A abertura da Coreia para o mundo e a sua necessidade com relação a produções culturais possibilitou que o K-pop nascesse como um produto que buscava inspirações não apenas dentro, como também fora da Coreia. Uma das grandes fontes de inspiração, a princípio, viria da música popular estadunidense, sobretudo do hip hop e sua cultura: os figurinos, as atitudes e as batidas do hip hop embalaram os trabalhos de muitos artistas do K-POP, incluindo os pioneiros Seo Taiji and Boys.
Longe dos holofotes do entretenimento, os problemas acerca das relações raciais mostravam suas faces na Coreia: a abertura ao mundo demonstrou que persistia no país uma resistência e preconceito em relação aos estrangeiros por uma parte considerável da sociedade coreana.

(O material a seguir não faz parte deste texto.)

(** * seo-map-lite: the keyword-structure generator of [keyword_generator.py]

    A shallow embedding of the rule engine, the provider cascade and the
    tree builder, followed by the properties of the specification that
    were checked against it.

    Keywords are modelled as [string], that is as text of 8-bit characters;
    [str.lower], [str.title] and [str.split] act on the ASCII letters and
    the ASCII white space, every other character is left as it is.

    The tree builder is studied on the runs in which the services answer
    in the form the prompts ask for ([World]).  What the capabilities do
    with any other answer, including the exception that leaves
    [generate_related_keywords], is modelled in [Raw] over [PyVal]. *)

From Stdlib Require Import Ascii String NArith ZArith QArith Lia DecimalString DecimalNat.
From stdpp Require Import base decidable option list strings gmap.

(** ** Python's [str] methods that the generator uses *)

Module Str.

Definition code (c : ascii) : N := N_of_ascii c.

Definition isupper (c : ascii) : bool := ((65 <=? code c) && (code c <=? 90))%N.
Definition islower (c : ascii) : bool := ((97 <=? code c) && (code c <=? 122))%N.

Definition lower_char (c : ascii) : ascii :=
  if isupper c then ascii_of_N (code c + 32) else c.
Definition upper_char (c : ascii) : ascii :=
  if islower c then ascii_of_N (code c - 32) else c.

Fixpoint map_chars (f : ascii -> ascii) (s : string) : string :=
  match s with
  | EmptyString => EmptyString
  | String c s' => String (f c) (map_chars f s')
  end.

(** [s.isascii()] *)
Fixpoint isascii (s : string) : bool :=
  match s with
  | EmptyString => true
  | String c s' => (code c <? 128)%N && isascii s'
  end.
(** X21: of the four settings, [maxTransactionsPerBlock] and
    [maxResponseSizeEstimate] are never read: two configurations that agree
    on [maxBlockRange] and [allowBlocksWithTransactions] give the same
    result at every entry point; and whether [validateRPCCall] answers safe
    depends on [maxBlockRange] alone. *)
Theorem unused_settings
    (blockchain method query : string) (params : list JsValue) (c c' : SafetyConfig) :
  maxBlockRange c = maxBlockRange c' ->
  (allowBlocksWithTransactions c = allowBlocksWithTransactions c' ->
   validateRPCCall blockchain method params (Some c) =
     validateRPCCall blockchain method params (Some c') /\
   checkBlockQuery method params (Some c) = checkBlockQuery method params (Some c') /\
   checkLogQuery params (Some c) = checkLogQuery params (Some c') /\
   validateNaturalLanguageQuery query (Some c) = validateNaturalLanguageQuery query (Some c')) /\
  safe (validateRPCCall blockchain method params (Some c)) =
    safe (validateRPCCall blockchain method params (Some c')).
Proof.
  intros Hr.
  assert (Hrange : forall f t, checkBlockRange f t c = checkBlockRange f t c')
    by (intros f t; unfold checkBlockRange; rewrite Hr; reflexivity).
  assert (Hlog : checkLogQuery params (Some c) = checkLogQuery params (Some c'))
    by (unfold checkLogQuery; change (or_default (Some c)) with c;
        change (or_default (Some c')) with c'; rewrite Hrange; reflexivity).
  assert (Hblock : safe (checkBlockQuery method params (Some c)) =
                   safe (checkBlockQuery method params (Some c'))).
  { unfold checkBlockQuery.
    change (or_default (Some c)) with c. change (or_default (Some c')) with c'.
    destruct (String.eqb method "eth_getBlockByNumber" || String.eqb method "eth_getBlockByHash");
      [| reflexivity].
    destruct (strict_eq_true (index params 1));
      destruct (allowBlocksWithTransactions c), (allowBlocksWithTransactions c'); reflexivity. }
  split.
  - intros Ha.
    assert (Hb : checkBlockQuery method params (Some c) = checkBlockQuery method params (Some c'))
      by (unfold checkBlockQuery; change (or_default (Some c)) with c;
          change (or_default (Some c')) with c'; rewrite Ha; reflexivity).
    repeat split; try assumption; try reflexivity.
    unfold validateRPCCall.
    change (or_default (Some c)) with c. change (or_default (Some c')) with c'.
    rewrite Hb, Hlog. reflexivity.
  - unfold validateRPCCall.
    change (or_default (Some c)) with c. change (or_default (Some c')) with c'.
    destruct (isDangerousMethod method); [| reflexivity].
    destruct (String.prefix "eth_getBlock" method); [exact Hblock |].
    destruct (String.eqb method "eth_getLogs"); [rewrite Hlog |]; reflexivity.
Qed.

Lemma unused_settings_witness :
  safe (validateRPCCall "ethereum" "eth_getBlockByNumber" [JStr "latest"; JBool true]
          (Some DEFAULT_SAFETY_CONFIG)) =
  safe (validateRPCCall "ethereum" "eth_getBlockByNumber" [JStr "latest"; JBool true]
          (Some {| maxTransactionsPerBlock := Number.of_Z 1000;
                   maxBlockRange := Number.of_Z 10;
                   maxResponseSizeEstimate := Number.of_Z 100000;
                   allowBlocksWithTransactions := true |})).
Proof.
  exact (proj2 (unused_settings "ethereum" "eth_getBlockByNumber" ""
                  [JStr "latest"; JBool true] DEFAULT_SAFETY_CONFIG _ eq_refl)).
Defined.

(** X23: an open-ended range is not limited.  When [toBlock] is missing or
    ['latest'] and the filter has an address or topics, the query is safe
    whatever [fromBlock] is, block 0 included, and whatever the ceiling. *)
Theorem checkLogQuery_open_range_passes
    (params : list JsValue) (config : option SafetyConfig) :
  let filter := index params 0 in
  ToBoolean filter = true ->
  ToBoolean (get filter "toBlock") = false \/ get filter "toBlock" = JStr "latest" ->
  ToBoolean (get filter "address") || ToBoolean (get filter "topics") = true ->
  checkLogQuery params config = safe_result.
Proof.
  intros filter Hf Ht Hr.
  rewrite (checkLogQuery_present params config Hf). fold filter.
  rewrite (checkBlockRange_skipped_latest _ _ _ Ht).
  apply orb_true_iff in Hr.
  destruct Hr as [-> | ->]; cbn [negb andb]; rewrite ?andb_false_r; reflexivity.
Qed.

Lemma checkLogQuery_open_range_passes_witness :
  checkLogQuery
    [object [("fromBlock", JStr "0x0"); ("toBlock", JStr "latest"); ("address", JStr "0xabc")]]
    None = safe_result.
Proof.
  apply (checkLogQuery_open_range_passes
           [object [("fromBlock", JStr "0x0"); ("toBlock", JStr "latest");
                    ("address", JStr "0xabc")]] None);
    [reflexivity | right; reflexivity | reflexivity].
Defined.
(** X8. With an empty term [find_record] returns every contact of the
    book, once each and in the order of the book. *)
Theorem find_record_empty_term (b : AddressBook) :
  find_record b "" = PyDict.values (data b).
Proof.
  unfold find_record. induction (PyDict.values (data b)) as [|r l IH]; [done|].
  cbn [flat_map]. rewrite IH. unfold find_in_record. cbn [lower].
  by rewrite contains_empty.
Qed.

(** X19. Every contact that [find_records_by_name] returns for a term is
    also returned by [find_record] for it, and with an empty term
    [find_records_by_name] returns the whole book. *)
Theorem find_records_by_name_found (b : AddressBook) (n : string) :
  (find_records_by_name b n).*2 ⊆ find_record b n
  ∧ find_records_by_name b "" = data b.
Proof.
  split.
  - intros r ((k & r') & -> & [Hc Hin]%list_elem_of_filter)%list_elem_of_fmap.
    simpl in *. rewrite find_record_with_lower.
    apply find_record_with_by_name; [|done].
    unfold PyDict.values. apply list_elem_of_fmap. by exists (k, r').
  - unfold find_records_by_name, PyDict.dict. induction (data b) as [|kr d IH]; [done|].
    rewrite filter_cons_True by (cbn [lower]; apply contains_empty). by rewrite IH.
Qed.

(** ** Pages *)

Lemma next_page_some b current :
  0 ≤ current < Z.of_nat (length (data b)) →
  next_page b current
  = Some (take 5 (drop (Z.to_nat current) (PyDict.values (data b))), current + 5).
Proof.
  intros [_ Hlt]. unfold next_page. apply Z.ltb_lt in Hlt. by rewrite Hlt.
Qed.

Lemma next_page_none b current :
  Z.of_nat (length (data b)) ≤ current → next_page b current = None.
Proof.
  intros Hge. unfold next_page. apply Z.ltb_ge in Hge. by rewrite Hge.
Qed.

Lemma values_length {V} (d : PyDict.dict V) : length (PyDict.values d) = length d.
Proof. apply length_fmap. Qed.

(** From [current] on, the pages hold what is left of the book. *)
Lemma pages_from_spec b fuel current :
  0 ≤ current →
  (length (data b) < fuel + Z.to_nat current)%nat →
  concat (pages_from fuel b current) = drop (Z.to_nat current) (PyDict.values (data b))
  ∧ Forall (λ p, 1 ≤ length p ≤ 5)%nat (pages_from fuel b current)
  ∧ Z.of_nat (length (data b))
    ≤ current + 5 * Z.of_nat (length (pages_from fuel b current)).
Proof.
  revert current. induction fuel as [|fuel IH]; intros current Hc Hfuel.
  - simpl. rewrite drop_ge by (rewrite values_length; lia).
    split; [done|]. split; [done|]. simpl in *. lia.
  - cbn [pages_from].
    destruct (decide (current < Z.of_nat (length (data b)))) as [Hlt|Hge].
    + rewrite next_page_some by lia.
      destruct (IH (current + 5)) as (Hcat & Hall & Hend); [lia|lia|].
      cbn [concat length]. split; [|split].
      * rewrite Hcat. replace (Z.to_nat (current + 5)) with (Z.to_nat current + 5)%nat by lia.
        rewrite <- drop_drop. apply take_drop.
      * apply Forall_cons. split; [|done].
        rewrite length_take, length_drop, values_length. lia.
      * lia.
    + rewrite next_page_none by lia.
      rewrite drop_ge by (rewrite values_length; lia).
      split; [done|]. split; [done|]. simpl. lia.
Qed.

(** X9. Going through the book by pages shows every contact once, in the
    order of the book; a page holds from one to five contacts, and the
    pages end because [__next__] raises [StopIteration]. *)
Theorem pages_cover (b : AddressBook) :
  concat (pages b) = PyDict.values (data b)
  ∧ Forall (λ p, 1 ≤ length p ≤ 5)%nat (pages b)
  ∧ next_page b (5 * Z.of_nat (length (pages b))) = None.
Proof.
  unfold pages.
  destruct (pages_from_spec b (S (length (data b))) 0) as (Hcat & Hall & Hend);
    [lia|simpl; lia|].
  split; [done|]. split; [done|]. apply next_page_none. lia.
Qed.

(** ** Notes and tags *)

(** X10. A note added to the notebook stands last, with its text and
    without tags, and deleting the last position gives the notebook back. *)
Theorem add_note_delete_last (now : datetime) (nb : Notebook) (c : string) :
  let nb' := add_note now nb c in
  let last := Z.of_nat (length (notes nb')) in
  notes nb' !! length (notes nb) = Some (mkNote c now [])
  ∧ last = Z.of_nat (length (notes nb)) + 1
  ∧ (delete_note nb' last).1 = nb.
Proof.
  intros nb' last. unfold last, nb', add_note. cbn [notes].
  rewrite length_app. cbn [length].
  split; [|split; [lia|]].
  - rewrite lookup_app_r by lia. by rewrite Nat.sub_diag.
  - rewrite delete_note_inside by (cbn [notes]; rewrite length_app; simpl; lia).
    cbn [notes fst].
    replace (Z.to_nat (Z.of_nat (length (notes nb) + 1) - 1)) with (length (notes nb))
      by lia.
    rewrite delete_middle, app_nil_r. by destruct nb.
Qed.

(** X11. After [delete_note] at a position inside the notebook, the notes
    before it are where they were and every later note has moved one
    position down. *)
Theorem delete_note_shifts (nb : Notebook) (pos : Z) (j : nat) :
  1 ≤ pos ≤ Z.of_nat (length (notes nb)) →
  notes (delete_note nb pos).1 !! j
  = if decide (Z.of_nat j < pos - 1) then notes nb !! j else notes nb !! S j.
Proof.
  intros Hpos. rewrite delete_note_inside by done. cbn [notes fst].
  case_decide.
  - apply list_lookup_delete_lt. lia.
  - apply list_lookup_delete_ge. lia.
Qed.

(** The first of two notes deleted: the second is now the first. *)
Lemma delete_note_shifts_witness :
  1 ≤ 1 ≤ Z.of_nat (length (notes errands))
  ∧ notes (delete_note errands 1).1 !! 0%nat
    = if decide (Z.of_nat 0 < 1 - 1) then notes errands !! 0%nat
      else notes errands !! 1%nat.
Proof.
  assert (1 ≤ 1 ≤ Z.of_nat (length (notes errands))) as Hpos by (simpl; lia).
  split; [exact Hpos|]. exact (delete_note_shifts errands 1 0 Hpos).
Defined.

Lemma add_tag_outside nb pos tag :
  pos < 1 ∨ Z.of_nat (length (notes nb)) < pos →
  add_tag nb pos tag = (nb, "Nieprawidłowy numer notatki.").
Proof.
  intros H. unfold add_tag.
  destruct (1 <=? pos) eqn:H1; [|done].
  destruct (pos <=? Z.of_nat (length (notes nb))) eqn:H2; [|done].
  apply Z.leb_le in H1, H2. lia.
Qed.
(** C8. Two files of one folder whose names agree up to their first dot
    ([s.r1] and [s.r2]) have the same file name for every stage, [s], so every
    stage gives both the same output path, and the archive target is the same
    path too.  When a stage is run on the first file and then on the second,
    keeping the originals and removing the artifacts, both runs return that
    one path, and the document found there after the second run is the one
    made from the second file, in place of the one made from the first: for
    the blur stage the pages filled by the blurred images of the second
    file's pages, for the compositor the second file's pages with the
    watermark drawn over them, for the flattening stage the pages filled by
    the images of the second file's pages at 100 dpi, and for the sealer a
    document with the second file's pages. *)
Theorem outputs_of_names_equal_before_first_dot `{Libraries} (folder s r1 r2 : string) :
  Str.contains "." s = false ->
  Str.contains Os.sep s = false ->
  Str.contains Os.sep r1 = false ->
  Str.contains Os.sep r2 = false ->
  let p1 := Os.path_join folder (s +:+ "." +:+ r1) in
  let p2 := Os.path_join folder (s +:+ "." +:+ r2) in
  (file_name_of p1 = s /\ file_name_of p2 = s) /\
  (forall w orientation tmp_folder output_folder dpi kernel sigma d1 d2,
     Os.read_file p1 w = (Ok (PdfFile d1), w) ->
     Os.read_file p2 w = (Ok (PdfFile d2), w) ->
     encrypted d1 = None -> encrypted d2 = None ->
     dpi <> 0%nat ->
     (0 <= sigma)%Q -> Nat.odd kernel.1 = true -> Nat.odd kernel.2 = true ->
     (length (pages d1) <= 10)%nat -> (length (pages d2) <= 10)%nat ->
     Os.has_magic tmp_folder = false ->
     Os.glob (Os.path_join tmp_folder "*.png") w = (Ok [], w) ->
     Os.glob (Os.path_join tmp_folder "*.pdf") w = (Ok [], w) ->
     Os.resolve output_folder <> Os.resolve tmp_folder ->
     let out := Os.path_join output_folder (s +:+ "_blurred.pdf") in
     exists w1 w2 imgs1 imgs2,
       blur_pages_of_pdf p1 orientation tmp_folder output_folder dpi kernel sigma true w
         = (Ok out, w1) /\
       blur_pages_of_pdf p2 orientation tmp_folder output_folder dpi kernel sigma true w1
         = (Ok out, w2) /\
       Forall2 (rasterized true kernel sigma) imgs1 (pdf2image_render d1 dpi) /\
       Forall2 (rasterized true kernel sigma) imgs2 (pdf2image_render d2 dpi) /\
       Os.read_file out w1
         = (Ok (PdfFile (Pdf (page_of orientation <$> imgs1) ∅ None)), w1) /\
       Os.read_file out w2
         = (Ok (PdfFile (Pdf (page_of orientation <$> imgs2) ∅ None)), w2)) /\
  (forall w watermark output_folder d1 d2 stamp watermark_page,
     PdfFileReader watermark w = (Ok stamp, w) ->
     pages stamp !! 0%nat = Some watermark_page ->
     PdfFileReader p1 w = (Ok d1, w) ->
     PdfFileReader p2 w = (Ok d2, w) ->
     let out := Os.path_join output_folder (s +:+ "_watermarked.pdf") in
     Os.resolve_file watermark <> Os.resolve_file out ->
     let marked (d : pdf) :=
       Pdf ((fun p => Page (mediabox p) (contents p ++ contents watermark_page))
              <$> pages d) ∅ None in
     exists w1 w2,
       add_watermark p1 watermark output_folder false w = (Ok out, w1) /\
       add_watermark p2 watermark output_folder false w1 = (Ok out, w2) /\
       Os.read_file out w1 = (Ok (PdfFile (marked d1)), w1) /\
       Os.read_file out w2 = (Ok (PdfFile (marked d2)), w2)) /\
  (forall w tmp_folder output_folder orientation d1 d2,
     Os.read_file p1 w = (Ok (PdfFile d1), w) ->
     Os.read_file p2 w = (Ok (PdfFile d2), w) ->
     encrypted d1 = None -> encrypted d2 = None ->
     (length (pages d1) <= 10)%nat -> (length (pages d2) <= 10)%nat ->
     Os.has_magic tmp_folder = false ->
     Os.glob (Os.path_join tmp_folder "*.png") w = (Ok [], w) ->
     Os.glob (Os.path_join tmp_folder "*.pdf") w = (Ok [], w) ->
     Os.resolve output_folder <> Os.resolve tmp_folder ->
     let out := Os.path_join output_folder (s +:+ "_im2pdf.pdf") in
     let flat (d : pdf) := Pdf (page_of orientation <$> pdf2image_render d 100) ∅ None in
     exists w1 w2,
       pdf_to_image_to_pdf p1 tmp_folder output_folder orientation false true w
         = (Ok out, w1) /\
       pdf_to_image_to_pdf p2 tmp_folder output_folder orientation false true w1
         = (Ok out, w2) /\
       Os.read_file out w1 = (Ok (PdfFile (flat d1)), w1) /\
       Os.read_file out w2 = (Ok (PdfFile (flat d2)), w2)) /\
  (forall w output_folder usr_pass owner_pass d1 d2,
     pikepdf_open p1 w = (Ok d1, w) ->
     pikepdf_open p2 w = (Ok d2, w) ->
     let out := Os.path_join output_folder (s +:+ "_final.pdf") in
     exists w1 w2 sealed1 sealed2,
       encrypt_and_add_metadata p1 output_folder usr_pass owner_pass false w = (Ok tt, w1) /\
       encrypt_and_add_metadata p2 output_folder usr_pass owner_pass false w1 = (Ok tt, w2) /\
       Os.read_file out w1 = (Ok (PdfFile sealed1), w1) /\ pages sealed1 = pages d1 /\
       Os.read_file out w2 = (Ok (PdfFile sealed2), w2) /\ pages sealed2 = pages d2) /\
  (forall processed_folder,
     Os.path_join processed_folder (file_name_of p1 +:+ ".pdf")
     = Os.path_join processed_folder (file_name_of p2 +:+ ".pdf")).
Proof.
  intros Hdot Hs Hr1 Hr2 p1 p2.
  assert (H1 : file_name_of p1 = s) by (by apply file_name_of_dotted).
  assert (H2 : file_name_of p2 = s) by (by apply file_name_of_dotted).
  split; [done|]. split; [|split; [|split; [|split]]].
  - intros w orientation tmp_folder output_folder dpi kernel sigma d1 d2 Hd1 Hd2 _ _.
    by apply blur_pages_of_pdf_twice.
  - intros w watermark output_folder d1 d2 stamp watermark_page.
    by apply add_watermark_twice.
  - intros w tmp_folder output_folder orientation d1 d2 Hd1 Hd2 _ _.
    by apply pdf_to_image_to_pdf_twice.
  - intros w output_folder usr_pass owner_pass d1 d2.
    by apply encrypt_and_add_metadata_twice.
  - intros processed_folder. by rewrite H1, H2.
Qed.
(** X9.  The [leg] segment leaves no trace in a primitive identifier:
    a primitive under [wel.prim.color.leg] and the primitive with the
    same remaining path under [wel.prim.color] have the same
    identifier, in the second, third and fourth scripts (for a
    remaining path that does not itself begin with [leg-] or
    [wel-prim-color-]). *)
Theorem leg_identifier_shared (part : string) (rest : list string) :
  startsWithCI (join "-" (part :: rest)) "leg-" = false ->
  startsWithCI (join "-" (part :: rest)) "wel-prim-color-" = false ->
  V4.toPrimitiveKotlinName ("wel" :: "prim" :: "color" :: "leg" :: part :: rest)
  = V4.toPrimitiveKotlinName ("wel" :: "prim" :: "color" :: part :: rest)
  /\ V3.toPrimitiveKotlinName
       ("wel" :: "prim" :: "color" :: "leg" :: part :: rest)
     = V3.toPrimitiveKotlinName ("wel" :: "prim" :: "color" :: part :: rest)
  /\ V2.toPrimitiveKotlinName
       ("wel" :: "prim" :: "color" :: "leg" :: part :: rest)
     = V2.toPrimitiveKotlinName ("wel" :: "prim" :: "color" :: part :: rest).
Proof.
  intros Hleg Hwel.
  pose proof (stripPrefixes_leg _ Hleg Hwel) as E.
  unfold V4.toPrimitiveKotlinName, V3.toPrimitiveKotlinName,
    V2.toPrimitiveKotlinName, V3.stripPrefixes, V2.stripPrefixes.
  change (join "-" ("wel" :: "prim" :: "color" :: "leg" :: part :: rest))
    with ("wel-prim-color-leg-" +:+ join "-" (part :: rest)).
  change (join "-" ("wel" :: "prim" :: "color" :: part :: rest))
    with ("wel-prim-color-" +:+ join "-" (part :: rest)).
  rewrite E. repeat split; reflexivity.
Qed.

(** X9, at [wel.prim.color.leg.navalblue.500]. *)
Lemma leg_identifier_shared_witness :
  V4.toPrimitiveKotlinName ["wel"; "prim"; "color"; "leg"; "navalblue"; "500"]
  = V4.toPrimitiveKotlinName ["wel"; "prim"; "color"; "navalblue"; "500"].
Proof.
  exact (proj1 (leg_identifier_shared "navalblue" ["500"] eq_refl eq_refl)).
Defined.

(** ** The registry: what a pass stores and what it keeps *)

Lemma getPrimitiveRef_maps st st' t :
  V4.primitivePathMap st' = V4.primitivePathMap st ->
  V4.brandbookPathMap st' = V4.brandbookPathMap st ->
  V4.getPrimitiveRef st' t = V4.getPrimitiveRef st t.
Proof. intros H1 H2. unfold V4.getPrimitiveRef. now rewrite H1, H2. Qed.

Lemma V4_collectToken_no_color mode st t :
  hasColor t = false -> V4.collectToken mode st t = st.
Proof.
  unfold hasColor, V4.collectToken.
  destruct (toComposeColor (tokenValue t)); [discriminate|reflexivity].
Qed.

(** a pass is the pass over the tokens that have a colour *)
Lemma V4_fold_hasColor mode L : forall st,
  fold_left (V4.collectToken mode) L st
  = fold_left (V4.collectToken mode) (List.filter hasColor L) st.
Proof.
  induction L as [|a L IH]; intros st; simpl; [reflexivity|].
  destruct (hasColor a) eqn:E; simpl; [apply IH|].
  rewrite V4_collectToken_no_color by exact E. apply IH.
Qed.

Lemma V4_fold_get_other mode name L : forall st,
  Forall (fun t => V4.semanticName t <> name) L ->
  get name (V4.semanticColorsMap (fold_left (V4.collectToken mode) L st))
  = get name (V4.semanticColorsMap st).
Proof.
  induction L as [|a L IH]; intros st H; simpl; [reflexivity|].
  inversion H as [|? ? Ha HL]; subst. rewrite IH by exact HL.
  unfold V4.collectToken. destruct (toComposeColor (tokenValue a)); simpl;
    [|reflexivity].
  apply store_get_other. congruence.
Qed.

(** X10.  Within a pass the last token of a name decides the value:
    when two or more stored tokens of one pass have the same name, the
    registry holds for that name and mode the value of the last one,
    that is its primitive reference or else its colour. *)
Theorem last_value_wins (mode : Mode) (allTokens l1 l2 : list Token)
  (t : Token) (st : V4.State) (v : string) :
  storedBy allTokens = l1 ++ t :: l2 ->
  Forall (fun t' => V4.semanticName t' <> V4.semanticName t) l2 ->
  storedValue st t = Some v ->
  exists c,
    get (V4.semanticName t)
      (V4.semanticColorsMap (V4.semanticCollect mode allTokens st)) = Some c
    /\ getMode mode c = Some v.
Proof.
  intros HL Hl2 Hv. unfold V4.semanticCollect.
  rewrite V4_fold_hasColor.
  change (List.filter hasColor (List.filter V4.accepts allTokens))
    with (storedBy allTokens).
  rewrite HL, fold_left_app. simpl.
  rewrite V4_fold_get_other by exact Hl2.
  set (st1 := fold_left (V4.collectToken mode) l1 st).
  assert (E : V4.getPrimitiveRef st1 t = V4.getPrimitiveRef st t).
  { apply getPrimitiveRef_maps; apply V4_fold_maps. }
  unfold storedValue in Hv. unfold V4.collectToken.
  destruct (toComposeColor (tokenValue t)) as [cc|]; [|discriminate].
  injection Hv as <-. rewrite E. simpl. apply store_get.
Qed.

(** X10, at two tokens named [Raw]: the second colour is stored. *)
Lemma last_value_wins_witness :
  exists c,
    get "Raw"
      (V4.semanticColorsMap
         (V4.semanticCollect light
            [ colorToken ["wel"; "sem"; "color"; "raw"] "#111111" "#111111";
              colorToken ["wel"; "sem"; "color"; "raw"] "#222222" "#222222" ]
            V4.cleared)) = Some c
    /\ getMode light c = Some "Color(0xFF222222)".
Proof.
  exact (last_value_wins light
           [ colorToken ["wel"; "sem"; "color"; "raw"] "#111111" "#111111";
             colorToken ["wel"; "sem"; "color"; "raw"] "#222222" "#222222" ]
           [ colorToken ["wel"; "sem"; "color"; "raw"] "#111111" "#111111" ]
           []
           (colorToken ["wel"; "sem"; "color"; "raw"] "#222222" "#222222")
           V4.cleared "Color(0xFF222222)" eq_refl (List.Forall_nil _) eq_refl).
Defined.

Lemma get_Some_has name reg c : get name reg = Some c -> has name reg = true.
Proof.
  induction reg as [|[n c'] reg IH]; simpl; [discriminate|].
  destruct (String.eqb n name); [reflexivity|exact IH].
Qed.

(** storing a value keeps every entry, its order and its other mode *)
Lemma store_keeps name n mode v reg c :
  get name reg = Some c ->
  exists c', get name (store n mode v reg) = Some c'
             /\ order c' = order c
             /\ getMode (otherMode mode) c' = getMode (otherMode mode) c.
Proof.
  intros H. destruct (String.eqb_spec n name) as [->|Hne].
  - unfold store. rewrite (get_Some_has _ _ _ H), get_assign, H. simpl.
    eexists. split; [reflexivity|]. now destruct mode.
  - rewrite store_get_other by congruence. eauto.
Qed.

As questões raciais na Coreia
Os anos 2000 marcaram a globalização como tendência no mundo inteiro: o advento da internet agora possibilitava um intercâmbio cada vez maior de informações e influências, estreitando ainda mais as relações humanas, o que incluía também a Coreia do Sul. Em meio a uma circulação cada vez maior de cidadãos do mundo inteiro, valores extremamente conservadores e preconceitos bateram de frente com uma diversidade cada vez mais presente em solo coreano.
Enquanto por um lado a produção cultural e o entretenimento seguiam tendo influências externas, do ponto de vista humanitário as portas fechadas para estrangeiros e abertas para o racismo se mostraram comuns. Relatos de estrangeiros, sobretudo de pessoas negras, demonstram que muito da questão do racismo ainda precisa ser superado na Coreia dos dias atuais.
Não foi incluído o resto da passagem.